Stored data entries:
(* ===== verification/NodeMaps.v ===== *)
(** * Graphs and their node stores

The project graph and the task graph both keep a [DiGraph] whose nodes are
weighted by their own index, a map from indexes to keys, and a map from keys to
nodes, and implement the traits of [crates/graph-utils] on them in the same
way. *)

From S2P Require Import Prelude GraphUtils Dag DiGraph.

(** [get_graph().node_weights()], in the order of the indexes *)
Definition node_weights_of {E} {G : DiGraphOps nat E} (graph : DiGraph) : list nat :=
  omap (dg_node_weight graph) (seq 0 (dg_node_count graph)).

(** [GraphData] and [GraphConnections]: [idx] and [val] are the fields of the
    nodes that are stored, [key] is [get_node_key].  A missing entry is a panic,
    here [absent]; a store that is [store_ok] has none. *)
Definition store_connections {K V N E} `{Countable K} {G : DiGraphOps nat E}
  (idx : V → nat) (val : V → N) (key : N → K) (absent : N)
  (graph : DiGraph) (indexes : gmap nat K) (nodes : gmap K V) : GraphConnections N K := {|
  node_weights := node_weights_of graph;
  neighbors_directed := dg_neighbors graph;
  get_node_by_index index := default absent (k ← indexes !! index; val <$> nodes !! k);
  get_node_key := key;
  get_node_index node := default 0 (idx <$> nodes !! key node);
|}.

(** A relation on indexes and the relation it is on the keys of the indexes. *)
Section Keys.
Context {K : Type} (Ri : nat → nat → Prop) (Rk : K → K → Prop) (key : gmap nat K).
Context (same : ∀ i j a b, key !! i = Some a → key !! j = Some b → Ri i j ↔ Rk a b).

Lemma tc_to_key i a j :
  (∀ x y, Ri x y → ∃ b, key !! y = Some b) → key !! i = Some a → tc Ri i j →
  ∃ b, key !! j = Some b ∧ tc Rk a b.
Proof.
  intros Hkey Ha Ht. revert a Ha. induction Ht as [i j He|i k j He Ht IH]; intros a Ha.
  - destruct (Hkey _ _ He) as [b Hb]. exists b. split; [done|]. apply tc_once. by eapply same.
  - destruct (Hkey _ _ He) as [b Hb]. destruct (IH b Hb) as (c & Hc & Hbc).
    exists c. split; [done|]. eapply tc_l; [|exact Hbc]. by eapply same.
Qed.

Lemma tc_to_index a b i :
  (∀ x y, Rk x y → ∃ j, key !! j = Some y) → key !! i = Some a → tc Rk a b →
  ∃ j, key !! j = Some b ∧ tc Ri i j.
Proof.
  intros Hkey Ha Ht. revert i Ha. induction Ht as [a b He|a b c He Ht IH]; intros i Ha.
  - destruct (Hkey _ _ He) as [j Hj]. exists j. split; [done|]. apply tc_once. by eapply same.
  - destruct (Hkey _ _ He) as [k Hk]. destruct (IH k Hk) as (j & Hj & Hkj).
    exists j. split; [done|]. eapply tc_l; [|exact Hkj]. by eapply same.
Qed.
End Keys.

Lemma omap_lookup_seq {A} (l : list A) : omap (λ i, l !! i) (seq 0 (length l)) = l.
Proof.
  apply list_eq. intros i. rewrite omap_all_lookup.
  - destruct (decide (i < length l)) as [Hi|Hi].
    + by rewrite lookup_seq_lt by done.
    + by rewrite lookup_seq_ge, lookup_ge_None_2 by lia.
  - apply Forall_forall. intros j [_ Hj]%elem_of_seq. apply lookup_lt_is_Some. lia.
Qed.

Section Store.
Context {K V N E : Type} `{Countable K} {G : DiGraphOps nat E} {LG : DiGraphLaws G}.
Context (idx : V → nat) (val : V → N) (key : N → K) (absent : N).

Lemma weights_of_nodes (graph : DiGraph) : node_weights_of graph = dg_nodes graph.
Proof.
  rewrite <- (omap_lookup_seq (dg_nodes graph)). unfold node_weights_of.
  rewrite dg_node_count_law. induction (seq 0 (length (dg_nodes graph))) as [|i l IH]; [done|].
  cbn. rewrite dg_node_weight_law. by destruct (dg_nodes graph !! i); rewrite IH.
Qed.

(** The maps describe the nodes [0 .. n - 1]: every index has a node, every node
    has one index, under its own key. *)
Record store_ok (n : nat) (indexes : gmap nat K) (nodes : gmap K V) : Prop := {
  so_range : ∀ i, is_Some (indexes !! i) ↔ i < n;
  so_index : ∀ i k, indexes !! i = Some k ↔ ∃ v, nodes !! k = Some v ∧ idx v = i;
  so_key : ∀ k v, nodes !! k = Some v → key (val v) = k;
}.

Context (n : nat) (indexes : gmap nat K) (nodes : gmap K V) (ok : store_ok n indexes nodes).

Lemma store_node i :
  i < n → ∃ k v, indexes !! i = Some k ∧ nodes !! k = Some v ∧ idx v = i ∧ key (val v) = k.
Proof.
  intros Hi. destruct (proj2 (so_range _ _ _ ok i) Hi) as [k Hk].
  destruct (proj1 (so_index _ _ _ ok i k) Hk) as (v & Hv & Hx). exists k, v.
  split_and!; [done..|]. by apply (so_key _ _ _ ok) in Hv.
Qed.

Lemma store_lookup k v : nodes !! k = Some v → indexes !! idx v = Some k ∧ idx v < n.
Proof.
  intros Hv. assert (indexes !! idx v = Some k) as Hi by (apply (so_index _ _ _ ok); eauto).
  split; [done|]. apply (so_range _ _ _ ok). eauto.
Qed.

Lemma store_index_inj i j k : indexes !! i = Some k → indexes !! j = Some k → i = j.
Proof.
  intros (v & Hv & Hi)%(so_index _ _ _ ok) (w & Hw & Hj)%(so_index _ _ _ ok). congruence.
Qed.

Lemma store_is_Some k : is_Some (nodes !! k) ↔ ∃ i, indexes !! i = Some k.
Proof.
  split.
  - intros [v Hv]. destruct (store_lookup _ _ Hv). eauto.
  - intros (i & (v & Hv & _)%(so_index _ _ _ ok)). eauto.
Qed.

(** ** The graph traits *)

Context (graph : DiGraph) (wf : dg_wf graph) (own : dg_nodes graph = seq 0 n).

Abbreviation connections := (store_connections idx val key absent graph indexes nodes).

Lemma store_length : length (dg_nodes graph) = n.
Proof. by rewrite own, length_seq. Qed.

Lemma store_weights : @node_weights _ _ connections = seq 0 n.
Proof.
  change (@node_weights _ _ connections) with (node_weights_of graph). by rewrite weights_of_nodes.
Qed.

Lemma store_weight i : i ∈ @node_weights _ _ connections ↔ i < n.
Proof. rewrite store_weights, elem_of_seq. lia. Qed.

(** The node with an index. *)
Lemma node_by_index i :
  i < n → ∃ k v, indexes !! i = Some k ∧ nodes !! k = Some v ∧ idx v = i ∧ key (val v) = k ∧
    @get_node_by_index _ _ connections i = val v.
Proof.
  intros Hi. destruct (store_node i Hi) as (k & v & H1 & H2 & H3 & H4).
  exists k, v. split_and!; [done..|]. cbn. rewrite H1. cbn. by rewrite H2.
Qed.

Lemma store_edge d i j :
  i < n → j ∈ @neighbors_directed _ _ connections i d ↔ edge_towards (dg_edges graph) d i j.
Proof. intros Hi. apply dg_neighbors_law; [done|]. by rewrite store_length. Qed.

Lemma edge_towards_range d i j : edge_towards (dg_edges graph) d i j → j < n.
Proof.
  intros He. rewrite <- store_length.
  destruct d, He as (e & He); apply dg_edges_range in He as [? ?]; done.
Qed.

(** A graph with its store keeps the promises of the graph traits. *)
Lemma store_connections_ok : GraphConnectionsOk connections.
Proof.
  constructor; setoid_rewrite store_weight.
  - intros i Hi. destruct (node_by_index i Hi) as (k & v & _ & Hn & Hx & Hk & ->).
    cbn. by rewrite Hk, Hn.
  - intros i d j Hi Hj. apply store_edge in Hj; [|done]. by eapply edge_towards_range.
  - intros i j Hi Hj. destruct (node_by_index i Hi) as (k & v & Hik & _ & _ & Hk & ->).
    destruct (node_by_index j Hj) as (l & w & Hjl & _ & _ & Hl & ->). cbn.
    rewrite Hk, Hl. intros ->. by eapply store_index_inj.
  - intros i j Hi Hj. by rewrite (store_edge Outgoing), (store_edge Incoming).
Qed.

(** [a] leads to [b] along an edge. *)
Definition key_edge (a b : K) : Prop :=
  ∃ i j, indexes !! i = Some a ∧ indexes !! j = Some b ∧ edge_of (dg_edges graph) i j.

Lemma key_edge_index i j a b :
  indexes !! i = Some a → indexes !! j = Some b → edge_of (dg_edges graph) i j ↔ key_edge a b.
Proof.
  intros Ha Hb. split; [intros He; by exists i, j|]. intros (i' & j' & Hi & Hj & He).
  by rewrite (store_index_inj i i' a Ha Hi), (store_index_inj j j' b Hb Hj).
Qed.

Lemma graph_edge_index i j :
  i < n → @graph_edge _ _ connections Outgoing i j ↔ edge_of (dg_edges graph) i j.
Proof.
  intros Hi. unfold graph_edge. rewrite store_weight, store_edge by done. cbn. tauto.
Qed.

Lemma edge_index_key i j : edge_of (dg_edges graph) i j → ∃ b, indexes !! j = Some b.
Proof.
  intros He. apply (so_range _ _ _ ok). by apply (edge_towards_range Outgoing i).
Qed.

Lemma key_edge_key a b : key_edge a b → ∃ j, indexes !! j = Some b.
Proof. intros (i & j & _ & Hj & _). eauto. Qed.

(** What a node reaches, by index and by key. *)
Lemma tc_graph_edge_key i j a b :
  indexes !! i = Some a → indexes !! j = Some b →
  tc (@graph_edge _ _ connections Outgoing) i j ↔ tc key_edge a b.
Proof.
  intros Ha Hb.
  assert (∀ x y c d, indexes !! x = Some c → indexes !! y = Some d →
    @graph_edge _ _ connections Outgoing x y ↔ key_edge c d) as Hsame.
  { intros x y c d Hc Hd. rewrite <- (key_edge_index x y) by done. apply graph_edge_index.
    apply (so_range _ _ _ ok). eauto. }
  split.
  - intros Ht. destruct (tc_to_key _ _ _ Hsame i a j) as (b' & Hb' & Hab); [|done..|congruence].
    intros x y [Hx He]. apply store_weight in Hx. apply (edge_index_key x). by apply store_edge in He.
  - intros Ht. destruct (tc_to_index _ _ _ Hsame a b i key_edge_key Ha Ht) as (j' & Hj' & Hij).
    by rewrite (store_index_inj j j' b Hb Hj').
Qed.

(** ** Ranks

In a graph without cycles, the number of nodes that a node reaches decreases
along the edges. *)

Lemma store_reaches k v x :
  nodes !! k = Some v →
  x ∈ @deep_dependencies_of N K _ _ connections (val v) ↔ tc key_edge k x.
Proof.
  intros Hv. destruct (store_lookup k v Hv) as [Hi Hlt].
  destruct (node_by_index (idx v) Hlt) as (k' & v' & Hk' & Hv' & _ & _ & Hget).
  assert (v' = v) as -> by congruence. unfold deep_dependencies_of. rewrite <- Hget.
  rewrite (@traverse_deep_elem N K _ _ connections store_connections_ok (idx v) false x)
    by (by apply store_weight). cbn [direction_of]. split.
  - intros (j & Hj & Ht).
    assert (j ∈ @node_weights _ _ connections) as Hjn.
    { pose proof store_connections_ok as Hc. eapply (tc_graph_edge_node (G := connections)); [|exact Ht].
      by apply store_weight. }
    apply store_weight in Hjn. destruct (node_by_index j Hjn) as (kj & vj & Hkj & _ & _ & Hkey & Hg).
    assert (kj = x) as -> by (rewrite <- Hj, <- Hkey, <- Hg; done).
    by apply (tc_graph_edge_key (idx v) j k x).
  - intros Ht. destruct (tc_to_index (edge_of (dg_edges graph)) key_edge indexes
      key_edge_index k x (idx v) key_edge_key Hi Ht) as (j & Hj & _). exists j. split.
    + assert (j < n) as Hjn by (apply (so_range _ _ _ ok); eauto).
      destruct (node_by_index j Hjn) as (kj & vj & Hkj & _ & _ & Hkey & Hg).
      unfold node_key. rewrite Hg. cbn. congruence.
    + by apply (tc_graph_edge_key (idx v) j k x).
Qed.

Lemma store_reaches_NoDup k v :
  nodes !! k = Some v → NoDup (@deep_dependencies_of N K _ _ connections (val v)).
Proof.
  intros Hv. destruct (store_lookup k v Hv) as [Hi Hlt].
  destruct (node_by_index (idx v) Hlt) as (k' & v' & Hk' & Hv' & _ & _ & Hget).
  assert (v' = v) as -> by congruence. unfold deep_dependencies_of, traverse_deep. rewrite <- Hget.
  destruct (@traverse_deep_fuel_spec N K _ _ connections store_connections_ok (idx v) false)
    as (ks & -> & Hnd & _); [by apply store_weight|done].
Qed.

Definition store_rank (k : K) : nat :=
  match nodes !! k with
  | Some v => length (@deep_dependencies_of N K _ _ connections (val v))
  | None => 0
  end.

Context (acy : acyclic (edge_of (dg_edges graph))).

Lemma key_edge_acyclic k : ¬ tc key_edge k k.
Proof.
  intros Ht. assert (∃ i, indexes !! i = Some k) as [i Hi].
  { destruct (tc_last _ _ _ Ht) as (y & _ & He). by eapply key_edge_key. }
  destruct (tc_to_index (edge_of (dg_edges graph)) key_edge indexes key_edge_index k k i
    key_edge_key Hi Ht) as (j & Hj & Hij).
  rewrite (store_index_inj j i k Hj Hi) in Hij. by apply (acy i).
Qed.

Lemma store_rank_decr a b : key_edge a b → store_rank b < store_rank a.
Proof.
  intros Hab. unfold store_rank.
  assert (is_Some (nodes !! a) ∧ is_Some (nodes !! b)) as [[va Ha] [vb Hb]].
  { destruct Hab as (i & j & Hi & Hj & _). split; apply store_is_Some; eauto. }
  rewrite Ha, Hb.
  set (la := @deep_dependencies_of N K _ _ connections (val va)).
  set (lb := @deep_dependencies_of N K _ _ connections (val vb)).
  assert (length (b :: lb) ≤ length la) as Hle; [|cbn in Hle; lia].
  apply submseteq_length, NoDup_submseteq.
  - constructor; [|by apply (store_reaches_NoDup b)].
    intros Hin. apply (store_reaches b vb b Hb) in Hin. by apply (key_edge_acyclic b).
  - intros x [->|Hx]%elem_of_cons; apply (store_reaches a va _ Ha); [by apply tc_once|].
    apply (store_reaches b vb x Hb) in Hx. by eapply tc_l.
Qed.

Lemma store_rank_bound k : store_rank k ≤ n.
Proof.
  unfold store_rank. destruct (nodes !! k) as [v|] eqn:Hv; [|lia].
  set (l := @deep_dependencies_of N K _ _ connections (val v)).
  assert (NoDup l) as Hnd by (by apply (store_reaches_NoDup k)).
  assert (∃ ixs, Forall2 (λ x i, indexes !! i = Some x) l ixs) as [ixs His].
  { assert (∀ x, x ∈ l → ∃ i, indexes !! i = Some x) as Hl.
    { intros x Hx. apply (store_reaches k v x Hv) in Hx. destruct (tc_last _ _ _ Hx) as (y & _ & He).
      by eapply key_edge_key. }
    clear Hnd. revert Hl. generalize l as m. clear l Hv. induction m as [|x l IH]; intros Hl; [by exists []|].
    destruct (Hl x) as [i Hi]; [by left|]. destruct IH as [ixs His]; [intros; apply Hl; by right|].
    exists (i :: ixs). by constructor. }
  rewrite (Forall2_length _ _ _ His). trans (length (seq 0 n)); [|by rewrite length_seq].
  apply submseteq_length, NoDup_submseteq.
  - clear -Hnd His. induction His as [|x i l ixs Hi His IH]; [constructor|].
    apply NoDup_cons in Hnd as [Hx Hnd]. constructor; [|by apply IH].
    intros (m & Hm)%list_elem_of_lookup. destruct (Forall2_lookup_r _ _ _ _ _ His Hm) as (y & Hy & Hyi).
    destruct Hx. rewrite Hi in Hyi. injection Hyi as ->. by eapply list_elem_of_lookup_2.
  - intros i (m & Hm)%list_elem_of_lookup. destruct (Forall2_lookup_r _ _ _ _ _ His Hm) as (y & _ & Hyi).
    apply elem_of_seq. split; [lia|]. apply (so_range _ _ _ ok). eauto.
Qed.
End Store.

The task → Print exactly the lines of the records from the one containing "intros (m &" through the end, and nothing besides them.

Task solution →
    intros (m & Hm)%list_elem_of_lookup. destruct (Forall2_lookup_r _ _ _ _ _ His Hm) as (y & Hy & Hyi).
    destruct Hx. rewrite Hi in Hyi. injection Hyi as ->. by eapply list_elem_of_lookup_2.
  - intros i (m & Hm)%list_elem_of_lookup. destruct (Forall2_lookup_r _ _ _ _ _ His Hm) as (y & _ & Hyi).
    apply elem_of_seq. split; [lia|]. apply (so_range _ _ _ ok). eauto.
Qed.
End Store.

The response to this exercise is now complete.